Question

At what points on the curve y = x² − 4x + 5 is the tangent perpendicular to the line 2y + x = 7?

Answer 1

Let (x₁, y₁) be the required point.
Slope of the given line = \[\frac{- 1}{2}\]

Slope of the line perpendicular to this line = 2 

\[\text { Since, the point lies on the curve } . \]

\[\text { Hence }, y_1 = {x_1}^2 - 4 x_1 + 5 . . . \left( 1 \right)\]

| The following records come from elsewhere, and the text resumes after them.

Definition crop_face (image : image_input) (landmarks_df : option (DataFrame Q))
    (padding_percent : Q) : result (option ndarray) :=
  image_np <- _convert_to_numpy image ;;
  match calculate_face_bbox landmarks_df padding_percent with
  | None => Ok None
  | Some (x, y, w, h) =>
      cropped <- slice2 image_np y (y + h) x (x + w) ;;
      Ok (Some cropped)
  end.

Definition LEFT_EYE : Z := 33.
Definition RIGHT_EYE : Z := 263.

Definition calculate_rotation_angle (landmarks_df : option (DataFrame Q)) : result R :=
  match landmarks_df with
  | None => Ok 0%R
  | Some df =>
      if Pd.empty df then Ok 0%R
      else
        left_eye <- Pd.iloc0 (Pd.select_index df LEFT_EYE) ;;
        right_eye <- Pd.iloc0 (Pd.select_index df RIGHT_EYE) ;;
        let dx := (lm_x right_eye - lm_x left_eye)%Q in
        let dy := (lm_y right_eye - lm_y left_eye)%Q in
        Ok (degrees (arctan2 (Q2R dy) (Q2R dx)))
  end.

(** The crop region [(x1, y1, x2, y2)] of [crop_face_to_square], from the
    padded box and the image's shape[1] and shape[0]. *)
Definition square_region (bbox : BBox) (shape1 shape0 : Z) : Z * Z * Z * Z :=
  let '(x, y, w, h) := bbox in
  let center_x := x + w / 2 in
  let center_y := y + h / 2 in
  let crop_size := Z.max w h in
  let half_size := crop_size / 2 in
  let x1 := Z.max 0 (center_x - half_size) in
  let y1 := Z.max 0 (center_y - half_size) in
  let x2 := Z.min shape1 (center_x + half_size) in
  let y2 := Z.min shape0 (center_y + half_size) in
  let x1 := if x2 - x1 <? crop_size then Z.max 0 (x2 - crop_size) else x1 in
  let y1 := if y2 - y1 <? crop_size then Z.max 0 (y2 - crop_size) else y1 in
  (x1, y1, x2, y2).

Definition crop_face_to_square (image : ndarray) (landmarks_df : option (DataFrame Q))
    (padding_percent : Q) : result (option (ndarray * BBox)) :=
  match calculate_face_bbox landmarks_df padding_percent with
  | None => Ok None
  | Some bbox =>
      shape1 <- shape_at image 1 ;;
      shape0 <- shape_at image 0 ;;
      let '(x1, y1, x2, y2) := square_region bbox shape1 shape0 in
      cropped_face <- slice2 image y1 y2 x1 x2 ;;
      Ok (Some (cropped_face, (x1, y1, x2 - x1, y2 - y1)))
  end.

(** The side of the square [crop_face_to_square] aims at. *)
Definition crop_size_of (bbox : BBox) : Z :=
  let '(_, _, w, h) := bbox in Z.max w h.

Section Resamplers.

(** The two Lanczos resamplers of OpenCV are taken as given. *)
Variable warpAffine : ndarray -> (R * R * R) * (R * R * R) -> Z * Z -> result ndarray.
Variable resize : ndarray -> Z * Z -> result ndarray.

(** [cv2.getRotationMatrix2D(center, angle, scale)], angle in degrees. *)
Definition getRotationMatrix2D (center : R * R) (angle scale : R)
  : (R * R * R) * (R * R * R) :=
  let a := (scale * cos (angle * PI / 180))%R in
  let b := (scale * sin (angle * PI / 180))%R in
  let '(cx, cy) := center in
  ((a, b, (1 - a) * cx - b * cy)%R, (- b, a, b * cx + (1 - a) * cy)%R).

Definition transform_point (m : (R * R * R) * (R * R * R)) (r : Landmark Q)
  : Landmark R :=
  let '((m00, m01, m02), (m10, m11, m12)) := m in
  mkLandmark (lm_index r)
    (m00 * Q2R (lm_x r) + m01 * Q2R (lm_y r) + m02 * 1)%R
    (m10 * Q2R (lm_x r) + m11 * Q2R (lm_y r) + m12 * 1)%R.

(** [_convert_to_numpy] returns an array or raises, so of the two tests of
    [image_np is None or landmarks_df is None] only the second can hold. *)
Definition rotate_image (image : image_input) (landmarks_df : option (DataFrame Q))
  : result (option (ndarray * DataFrame R)) :=
  image_np <- _convert_to_numpy image ;;
  match landmarks_df with
  | None => Ok None
  | Some df =>
      angle <- calculate_rotation_angle landmarks_df ;;
      match nd_shape image_np with
      | height :: width :: _ =>
          let center := (IZR (Z.of_nat width / 2), IZR (Z.of_nat height / 2)) in
          let rotation_matrix := getRotationMatrix2D center angle 1 in
          rotated_image <-
            warpAffine image_np rotation_matrix (Z.of_nat width, Z.of_nat height) ;;
          Ok (Some (rotated_image, map (transform_point rotation_matrix) df))
      | _ => Raise ValueError
      end
  end.

Definition resize_image (image : image_input) (target_size : Z)
  : result (option ndarray) :=
  match image with
  | PyNone => Ok None
  | _ =>
      image_np <- _convert_to_numpy image ;;
      match nd_shape image_np with
      | h :: w :: _ =>
          let h := Z.of_nat h in
          let w := Z.of_nat w in
          let min_dim := Z.min h w in
          let start_x := (w - min_dim) / 2 in
          let start_y := (h - min_dim) / 2 in
          let end_x := start_x + min_dim in
          let end_y := start_y + min_dim in
          cropped_image <- slice2 image_np start_y end_y start_x end_x ;;
          resized <- resize cropped_image (target_size, target_size) ;;
          Ok (Some resized)
      | _ => Raise ValueError
      end
  end.

End Resamplers.

(** ** Sample inputs *)

Definition pt (i : Z) (a b : Q) : Landmark Q := mkLandmark i a b.

(** The table of the specification's end-to-end scenario: level eyes. *)
Definition level_eyes : DataFrame Q := [pt 33 200 250; pt 263 300 250].

(** An [h] x [w] x [c] array of dtype [d] whose samples are all [v]. *)
Definition flat_image (d : dtype) (h w c : nat) (v : Q) : ndarray :=
  mkArray d [h; w; c] (repeat v (h * w * c)).

(** ** What the specification says, as predicates *)

(** The tight box of a table: the extremes of its coordinates. *)
Definition min_x (df : DataFrame Q) : Q := Pd.series_min (Pd.col_x df).
Definition max_x (df : DataFrame Q) : Q := Pd.series_max (Pd.col_x df).
Definition min_y (df : DataFrame Q) : Q := Pd.series_min (Pd.col_y df).
Definition max_y (df : DataFrame Q) : Q := Pd.series_max (Pd.col_y df).


(** Start and length of one side of the box, as the code computes them from
    the extremes [mn], [mx] of a column and the padding fraction [p]. *)
Definition side_start (mn mx p : Q) : Z := int (max0 (mn - (mx - mn) * p)).
Definition side_length (mn mx p : Q) : Z :=
  int (mx + (mx - mn) * p - max0 (mn - (mx - mn) * p)).


(** The box returned with a square crop lies within the image and has the
    dimensions of the crop: [h] rows by [w] columns. *)
Definition box_matches_crop (image crop : ndarray) (b : BBox) : Prop :=
  let '(x1, y1, w, h) := b in
  exists (H W rows cols : nat) (rest : list nat),
    nd_shape image = H :: W :: rest
    /\ nd_shape crop = rows :: cols :: rest
    /\ 0 <= x1 /\ 0 <= y1
    /\ x1 + w <= Z.of_nat W /\ y1 + h <= Z.of_nat H
    /\ Z.of_nat rows = h /\ Z.of_nat cols = w.

Definition square_crop_in_image (image : ndarray)
    (r : result (option (ndarray * BBox))) : Prop :=
  exists crop b, r = Ok (Some (crop, b)) /\ box_matches_crop image crop b.

(** The crop is exactly [side] x [side] pixels. *)
Definition exact_square (side : Z) (r : result (option (ndarray * BBox))) : Prop :=
  exists crop b (rows cols : nat) (rest : list nat),
    r = Ok (Some (crop, b))
    /\ nd_shape crop = rows :: cols :: rest
    /\ Z.of_nat rows = side /\ Z.of_nat cols = side.

(** The shapes the normalizer brings to three channels: a 2-D grid, or a 3-D
    array of 3 or 4 channels. *)
Definition rgb_like (shape : list nat) : bool :=
  match shape with
  | [_; _] => true
  | [_; _; c] => (c =? 3)%nat || (c =? 4)%nat
  | _ => false
  end.

(** The shape of the input once the batch axis of a 4-D tensor or array is
    stripped. *)
Definition stripped_shape (image : image_input) : list nat :=
  match image with
  | PyNone => []
  | PILImage a => nd_shape a
  | Tensor a | NdArray a =>
      if (length (nd_shape a) =? 4)%nat then tl (nd_shape a) else nd_shape a
  end.

(** The inputs whose samples the normalizer returns as 8-bit: every tensor,
    a uint8 array or decoded image, and a float32 array of maximum at most
    1.0. *)
Definition to_8bit (image : image_input) : bool :=
  match image with
  | PyNone => false
  | Tensor _ => true
  | PILImage a => dtype_eqb (nd_dtype a) UInt8
  | NdArray a =>
      match nd_dtype a with
      | UInt8 => true
      | Float32 => Qle_bool (Pd.series_max (nd_data a)) 1
      | Float64 => false
      end
  end.

(** The array an input carries, and its well-formedness. *)
Definition wf_input (image : image_input) : bool :=
  match image with
  | PyNone => true
  | Tensor a | PILImage a | NdArray a => wf a
  end.

(** 8-bit RGB: uint8 samples of [0, 255], exactly three channels and no
    batch axis. *)
Definition canonical (r : ndarray) : Prop :=
  nd_dtype r = UInt8
  /\ forallb is_uint8 (nd_data r) = true
  /\ exists h w, nd_shape r = [h; w; 3%nat].

(** The table has a row of index [i]. *)
Definition has_index (df : DataFrame Q) (i : Z) : Prop :=
  exists r, In r df /\ lm_index r = i.

(** [l] and [r] are the rows [calculate_rotation_angle] takes as the left and
    the right eye of [df]. *)
Definition eyes (df : DataFrame Q) (l r : Landmark Q) : Prop :=
  Pd.iloc0 (Pd.select_index df LEFT_EYE) = Ok l
  /\ Pd.iloc0 (Pd.select_index df RIGHT_EYE) = Ok r.

(** The eyes [l'], [r'] are the eyes [l], [r] with their positions exchanged. *)
Definition eyes_swapped (l r l' r' : Landmark Q) : Prop :=
  (lm_x l' == lm_x r /\ lm_y l' == lm_y r /\
   lm_x r' == lm_x l /\ lm_y r' == lm_y l)%Q.

(** A resampler that hands the image back, and eyes that are not level, to
    run [rotate_image] and [resize_image] on. *)
Definition keep_image {A B : Type} (a : ndarray) (_ : A) (_ : B) : result ndarray :=
  Ok a.



(** The first image of a batch. *)
Definition first_item (a : ndarray) : ndarray :=
  mkArray (nd_dtype a) (tl (nd_shape a))
    (firstn (size_of (tl (nd_shape a))) (nd_data a)).

(** * Properties *)

(** The end-to-end scenario of the specification: level eyes at (200, 250)
    and (300, 250), padding 0.2, on a 512 x 512 image. *)
Example calculate_face_bbox_level_eyes :
  calculate_face_bbox (Some level_eyes) (2 # 10) = Some (180, 250, 140, 0).
Proof. vm_compute. reflexivity. Qed.

Example square_region_level_eyes :
  square_region (180, 250, 140, 0) 512 512 = (180, 180, 320, 320).
Proof. vm_compute. reflexivity. Qed.

(** ** Truncation and clamping of rationals *)

Lemma int_floor (q : Q) : (0 <= q)%Q -> int q = Qfloor q.
Proof.
  destruct q as [n d]. unfold Qle, int, Qfloor. simpl. intros H.
  apply Z.quot_div_nonneg; lia.
Qed.

Lemma int_opp (q : Q) : int (- q) = - int q.
Proof.
  destruct q as [n d]. unfold int. simpl. apply Z.quot_opp_l. lia.
Qed.

Lemma int_comp (q q' : Q) : (q == q')%Q -> int q = int q'.
Proof.
  intros E. destruct (Qlt_le_dec q 0) as [Hn | Hp].
  - assert (Hq : (0 <= - q)%Q) by lra.
    assert (Hq' : (0 <= - q')%Q) by lra.
    assert (Hi : int (- q) = int (- q')).
    { rewrite (int_floor _ Hq), (int_floor _ Hq'). apply Qfloor_comp. lra. }
    rewrite !int_opp in Hi. lia.
  - assert (Hp' : (0 <= q')%Q) by lra.
    rewrite (int_floor _ Hp), (int_floor _ Hp'). apply Qfloor_comp. exact E.
Qed.

Lemma int_nonneg (q : Q) : (0 <= q)%Q -> 0 <= int q.
Proof.
  intros H. rewrite (int_floor _ H).
  change 0 with (Qfloor 0). apply Qfloor_resp_le. exact H.
Qed.


Lemma max0_nonneg (v : Q) : (0 <= max0 v)%Q.
Proof.
  unfold max0. destruct (Qle_bool v 0) eqn:E.
  - lra.
  - destruct (Qlt_le_dec 0 v) as [H | H]; [lra |].
    apply Qle_bool_iff in H. congruence.
Qed.

Lemma max0_of_nonneg (v : Q) : (0 <= v)%Q -> (max0 v == v)%Q.
Proof.
  intros H. unfold max0. destruct (Qle_bool v 0) eqn:E.
  - apply Qle_bool_iff in E. lra.
  - reflexivity.
Qed.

\[\text { Now }, y = x^2 - 4x + 5 \]

\[ \therefore \frac{dy}{dx} = 2x - 4\]

\[\text { Now }, \]

\[\text { Slope of the tangent at }\left( x_1 , y_1 \right)= \left( \frac{dy}{dx} \right)_\left( x_1 , y_1 \right) =2 x_1 -4\]

\[\text { Slope of the tangent at }\left( x_1 , y_1 \right)=\text { Slope of the given line [Given]}\]

\[ \therefore 2 x_1 - 4 = 2\]

\[ \Rightarrow 2 x_1 = 6\]

\[ \Rightarrow x_1 = 3\]

\[\text {Also }, \]

\[ y_1 = 9 - 12 + 5 = 2 [\text { From eq. } (1)]\]

\[\text { Thus, the required point is }\left( 3, 2 \right).\]